__Brief__: Copy the first line of the material below and every later line through the line containing "Definition held (d", without any other output.
===============
(* ===== verification/Seats.v ===== *)
(** * Seat accounting of the ticketing service

    The invariant behind "seats are never oversold": for every ticket type, the
    counter, the seats of pending and confirmed bookings and the seats held by
    reservations in flight together do not exceed the quantity.  It is proved
    for every interleaving of the service's programs. *)
From S2P Require Import Prelude Effects Dto Outbox TicketDB Booking Event.

(** ** The accounting *)

(** A booking in one of these statuses owns its seats. *)
Definition active (s : string) : bool :=
  bool_decide (s = "pending") || bool_decide (s = "confirmed").

Definition booking_active (d : TicketDB) (id : string) : bool :=
  match bookings d !! id with Some b => active (br_status b) | None => false end.

Definition item_seats (d : TicketDB) (id : string) (i : itemRow) : Z :=
  if bool_decide (ir_ticket_type_id i = id) && booking_active d (ir_booking_id i)
  then ir_quantity i else 0.

(** Seats of a ticket type owned by bookings. *)
Definition held (d : TicketDB) (id : string) : Z := msum (item_seats d id) (booking_items d).

(** A hold is a ticket type and a number of seats taken off its counter by a
    program that has not created the booking yet. *)
Abbreviation hold := (string * Z)%type.
Definition hold_seats (id : string) (h : hold) : Z := if bool_decide (h.1 = id) then h.2 else 0.
Definition holds (L : list hold) (id : string) : Z := lsum (hold_seats id) L.

Definition seat_avail (d : TicketDB) (id : string) : Z :=
  from_option tt_Available 0 (ticket_types d !! id).
Definition seat_total (d : TicketDB) (id : string) : Z :=
  from_option tt_Quantity 0 (ticket_types d !! id).

Record seats_inv (d : TicketDB) (L : list hold) : Prop := {
  si_count : ∀ id, 0 ≤ seat_avail d id ∧
    seat_avail d id + held d id + holds L id ≤ seat_total d id;
  si_items : ∀ k i, booking_items d !! k = Some i →
    ir_id i = k ∧ 0 < ir_quantity i ∧ is_Some (bookings d !! ir_booking_id i);
  si_holds : Forall (λ h, 0 ≤ h.2) L;
}.

(** No program of the service removes or rewrites a booking item. *)
Definition items_kept (d d' : TicketDB) : Prop :=
  ∀ k i, booking_items d !! k = Some i → booking_items d' !! k = Some i.

#[export] Instance items_kept_preorder : PreOrder items_kept.
Proof. split; [by intros d k i|]. intros d1 d2 d3 H12 H23 k i Hk. auto. Qed.

Definition hold_item (i : BookingItem) : hold := (bi_TicketTypeID i, bi_Quantity i).
Definition hold_row (i : itemRow) : hold := (ir_ticket_type_id i, ir_quantity i).

(** ** Arithmetic of holds *)

Lemma holds_cons h L id : holds (h :: L) id = hold_seats id h + holds L id.
Proof. done. Qed.

Lemma holds_app L1 L2 id : holds (L1 ++ L2) id = holds L1 id + holds L2 id.
Proof. apply lsum_app. Qed.

#[export] Instance holds_perm : Proper ((≡ₚ) ==> (=) ==> (=)) holds.
Proof. intros L1 L2 HL id ? <-. unfold holds. by rewrite HL. Qed.

Lemma hold_seats_nonneg id (h : hold) : 0 ≤ h.2 → 0 ≤ hold_seats id h.
Proof. unfold hold_seats. case_bool_decide; lia. Qed.

Lemma holds_nonneg L id : Forall (λ h : hold, 0 ≤ h.2) L → 0 ≤ holds L id.
Proof.
  intros HL. apply lsum_nonneg. intros h Hh. apply hold_seats_nonneg.
  by eapply Forall_forall in HL.
Qed.

#[export] Instance seats_inv_perm d : Proper ((≡ₚ) ==> iff) (seats_inv d).
Proof.
  assert (∀ L L', L ≡ₚ L' → seats_inv d L → seats_inv d L') as Himp.
  { intros L L' HL [Hc Hi Hh]. split; [|done|by rewrite <- HL].
    intros id. by rewrite <- HL. }
  intros L L' HL. split; [by apply Himp|]. apply Himp. by symmetry.
Qed.

Lemma seats_inv_drop d h L : seats_inv d (h :: L) → seats_inv d L.
Proof.
  intros [Hc Hi [Hh HL]%Forall_cons]. split; [|done|done].
  intros id. specialize (Hc id). rewrite holds_cons in Hc.
  pose proof (hold_seats_nonneg id h Hh). lia.
Qed.

Lemma item_seats_nonneg d L id k i :
  seats_inv d L → booking_items d !! k = Some i → 0 ≤ item_seats d id i.
Proof.
  intros [_ Hi _] Hk. destruct (Hi k i Hk) as (_ & ? & _). unfold item_seats.
  destruct (_ && _); lia.
Qed.

(** ** The counter statements *)

Lemma seat_avail_insert d id ty id' :
  seat_avail (set_ticket_types (<[id := ty]> (ticket_types d)) d) id' =
  if decide (id = id') then tt_Available ty else seat_avail d id'.
Proof. unfold seat_avail. cbn. rewrite lookup_insert. by case_decide. Qed.

Lemma seat_total_insert d id ty id' :
  seat_total (set_ticket_types (<[id := ty]> (ticket_types d)) d) id' =
  if decide (id = id') then tt_Quantity ty else seat_total d id'.
Proof. unfold seat_total. cbn. rewrite lookup_insert. by case_decide. Qed.

Lemma update_ticket_type_Ok id cond g d d' n :
  update_ticket_type id cond g d = Ok (d', n) →
  (n = 0 ∧ d' = d) ∨
  (n = 1 ∧ ∃ ty, ticket_types d !! id = Some ty ∧ cond ty = true ∧
     ticket_type_check (g ty) = true ∧
     d' = set_ticket_types (<[id := g ty]> (ticket_types d)) d).
Proof.
  unfold update_ticket_type. destruct (ticket_types d !! id) as [ty|] eqn:Hty.
  - destruct (cond ty) eqn:Hc; [destruct (ticket_type_check (g ty)) eqn:Hg|]; intros [= <- <-].
    + right. eauto 10.
    + by left.
  - intros [= <- <-]. by left.
Qed.

(** A counter update that moves seats between the counter and the holds. *)
Lemma seats_inv_counter d id ty ty' L L' :
  seats_inv d L → ticket_types d !! id = Some ty →
  tt_Quantity ty' = tt_Quantity ty → 0 ≤ tt_Available ty' →
  tt_Available ty' + holds L' id ≤ tt_Available ty + holds L id →
  (∀ id', id ≠ id' → holds L' id' ≤ holds L id') →
  Forall (λ h : hold, 0 ≤ h.2) L' →
  seats_inv (set_ticket_types (<[id := ty']> (ticket_types d)) d) L'.
Proof.
  intros [Hc Hi Hh] Hty Hq Ha Hid Hne HL'. split; [|done|done].
  intros id'. rewrite seat_avail_insert, seat_total_insert.
  change (held (set_ticket_types _ d) id') with (held d id').
  specialize (Hc id'). case_decide as Heq.
  - subst id'. unfold seat_avail, seat_total in Hc. rewrite Hty in Hc. cbn in Hc. lia.
  - specialize (Hne id' Heq). lia.
Qed.

Lemma reserve_seats_inv id q d L d' n :
  0 ≤ q → seats_inv d L → reserve_seats id q d = Ok (d', n) →
  if decide (n = 0) then d' = d else seats_inv d' ((id, q) :: L).
Proof.
  intros Hq HI. unfold reserve_seats. case_bool_decide; [|done].
  intros [[-> ->]|(-> & ty & Hty & Hcond & Hck & ->)]%update_ticket_type_Ok; [done|].
  rewrite decide_False by done. bool_cases. cbn.
  eapply seats_inv_counter; [done|done|done| | | |].
  - cbn. lia.
  - rewrite holds_cons. unfold hold_seats. cbn. rewrite bool_decide_eq_true_2 by done. lia.
  - intros id' Hne. rewrite holds_cons. unfold hold_seats. cbn.
    rewrite bool_decide_eq_false_2 by done. lia.
  - constructor; [done|apply HI].
Qed.

Lemma release_seats_inv id q d L d' n :
  0 ≤ q → seats_inv d ((id, q) :: L) → release_seats id q d = Ok (d', n) → seats_inv d' L.
Proof.
  intros Hq HI. unfold release_seats.
  destruct (ticket_types d !! id) as [ty0|] eqn:Hty0.
  2:{ case_bool_decide; [|done]. intros [= <- <-]. by eapply seats_inv_drop. }
  destruct (_ && _); [|done].
  intros [[-> ->]|(-> & ty & Hty & _ & Hck & ->)]%update_ticket_type_Ok;
    [by eapply seats_inv_drop|].
  pose proof HI as [Hc _ [_ HL]%Forall_cons]. specialize (Hc id).
  unfold seat_avail in Hc. rewrite Hty in Hc. cbn in Hc.
  eapply seats_inv_counter; [exact HI|done|done| | | |done]; cbn.
  - unfold ticket_type_check in Hck. bool_cases. cbn in *. lia.
  - rewrite holds_cons. unfold hold_seats. cbn. rewrite bool_decide_eq_true_2 by done. lia.
  - intros id' Hne. rewrite holds_cons. unfold hold_seats. cbn.
    rewrite bool_decide_eq_false_2 by done. lia.
Qed.

Lemma release_items_inv its d L d' :
  Forall (λ i, 0 ≤ bi_Quantity i) its →
  seats_inv d ((hold_item <$> its) ++ L) → release_items its d = Ok d' → seats_inv d' L.
Proof.
  revert d. induction its as [|i its IH]; intros d Hq HI; cbn; [by intros [= <-]|].
  apply Forall_cons in Hq as [Hq Hqs].
  destruct (release_seats _ _ d) as [[d1 n]|e] eqn:Hr; [|done].
  apply IH; [done|]. by eapply release_seats_inv in Hr.
Qed.

(** ** Bookings and their items *)

Lemma held_ext d d' id :
  booking_items d' = booking_items d →
  (∀ k i, booking_items d !! k = Some i →
     booking_active d' (ir_booking_id i) = booking_active d (ir_booking_id i)) →
  held d' id = held d id.
Proof.
  intros Hi Ha. unfold held. rewrite Hi. apply msum_ext. intros k i Hk.
  unfold item_seats. by rewrite (Ha k i Hk).
Qed.

(** Rewriting bookings without moving a booking with items between the active
    statuses and the others. *)
Lemma seats_inv_bookings d m L :
  seats_inv d L →
  (∀ k i, booking_items d !! k = Some i →
     is_Some (m !! ir_booking_id i) ∧
     booking_active (set_bookings m d) (ir_booking_id i) = booking_active d (ir_booking_id i)) →
  seats_inv (set_bookings m d) L.
Proof.
  intros [Hc Hi Hh] Hm. split; [| |done].
  2:{ intros k i Hk. destruct (Hi k i Hk) as (? & ? & _), (Hm k i Hk). done. }
  intros id. rewrite (held_ext d _ id); [apply Hc|done|]. intros k i Hk. by apply (Hm k i).
Qed.

Lemma insert_booking_inv b d d' L :
  seats_inv d L → insert_booking b d = Ok d' →
  seats_inv d' L ∧ d' = set_bookings (<[br_id b := b]> (bookings d)) d.
Proof.
  intros HI. unfold insert_booking. destruct (booking_check b); cbn; [|done].
  case_bool_decide as Hfree; [done|]. case_bool_decide; [|done]. intros [= <-].
  split; [|done]. apply seats_inv_bookings; [done|]. intros k i Hk.
  destruct (si_items _ _ HI k i Hk) as (_ & _ & Hb).
  assert (br_id b ≠ ir_booking_id i) by (by intros Heq; rewrite <- Heq in Hb).
  unfold booking_active. cbn. by rewrite lookup_insert_ne.
Qed.

Lemma insert_item_inv i d d' L :
  booking_active d (ir_booking_id i) = true →
  seats_inv d (hold_row i :: L) → insert_item i d = Ok d' →
  seats_inv d' L ∧ bookings d' = bookings d ∧ items_kept d d'.
Proof.
  intros Hact [Hc Hi Hh]. unfold insert_item. case_bool_decide; [|done]. cbn.
  destruct (item_check i) eqn:Hck; cbn; [|done]. case_bool_decide as Hfree; [done|].
  case_bool_decide as Hb; [|done]. intros [= <-].
  apply eq_None_not_Some in Hfree. unfold item_check in Hck. bool_cases.
  apply Forall_cons in Hh as [_ Hh]. split_and!; [|done|].
  - split; [| |done].
    + intros id. specialize (Hc id). unfold held. cbn.
      rewrite msum_insert_None by done. rewrite holds_cons in Hc.
      assert (item_seats (set_booking_items (<[ir_id i:=i]> (booking_items d)) d) id i
        = hold_seats id (hold_row i)) as ->.
      { unfold item_seats, hold_seats. cbn.
        change (booking_active (set_booking_items _ d)) with (booking_active d).
        rewrite Hact, andb_true_r. done. }
      unfold held in Hc. rewrite (msum_ext _ (item_seats d id)) by done.
      change (seat_avail (set_booking_items _ d) id) with (seat_avail d id).
      change (seat_total (set_booking_items _ d) id) with (seat_total d id). lia.
    + cbn. intros k i'. rewrite lookup_insert. case_decide; [|apply Hi].
      intros [= <-]. done.
  - intros k i' Hk. cbn. rewrite lookup_insert_ne; [done|]. intros <-. congruence.
Qed.

Lemma insert_items_inv its d d' L bid :
  Forall (λ i, ir_booking_id i = bid) its → booking_active d bid = true →
  seats_inv d ((hold_row <$> its) ++ L) → insert_items its d = Ok d' →
  seats_inv d' L ∧ items_kept d d'.
Proof.
  revert d. induction its as [|i its IH]; intros d Hbid Hact HI; cbn; [by intros [= <-]|].
  apply Forall_cons in Hbid as [Hi Hbid].
  destruct (insert_item i d) as [d1|e] eqn:Hins; [|done]. intros Hrest.
  destruct (insert_item_inv i d d1 ((hold_row <$> its) ++ L)) as (HI1 & Hb1 & Hk1);
    [by rewrite Hi|done|done|].
  destruct (IH d1) as [HI2 Hk2]; [done| |done|done|].
  { unfold booking_active. by rewrite Hb1. }
  split; [done|]. by etrans.
Qed.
===============
__Result for this task__:
(* ===== verification/Seats.v ===== *)
(** * Seat accounting of the ticketing service

    The invariant behind "seats are never oversold": for every ticket type, the
    counter, the seats of pending and confirmed bookings and the seats held by
    reservations in flight together do not exceed the quantity.  It is proved
    for every interleaving of the service's programs. *)
From S2P Require Import Prelude Effects Dto Outbox TicketDB Booking Event.

(** ** The accounting *)

(** A booking in one of these statuses owns its seats. *)
Definition active (s : string) : bool :=
  bool_decide (s = "pending") || bool_decide (s = "confirmed").

Definition booking_active (d : TicketDB) (id : string) : bool :=
  match bookings d !! id with Some b => active (br_status b) | None => false end.

Definition item_seats (d : TicketDB) (id : string) (i : itemRow) : Z :=
  if bool_decide (ir_ticket_type_id i = id) && booking_active d (ir_booking_id i)
  then ir_quantity i else 0.

(** Seats of a ticket type owned by bookings. *)
Definition held (d : TicketDB) (id : string) : Z := msum (item_seats d id) (booking_items d).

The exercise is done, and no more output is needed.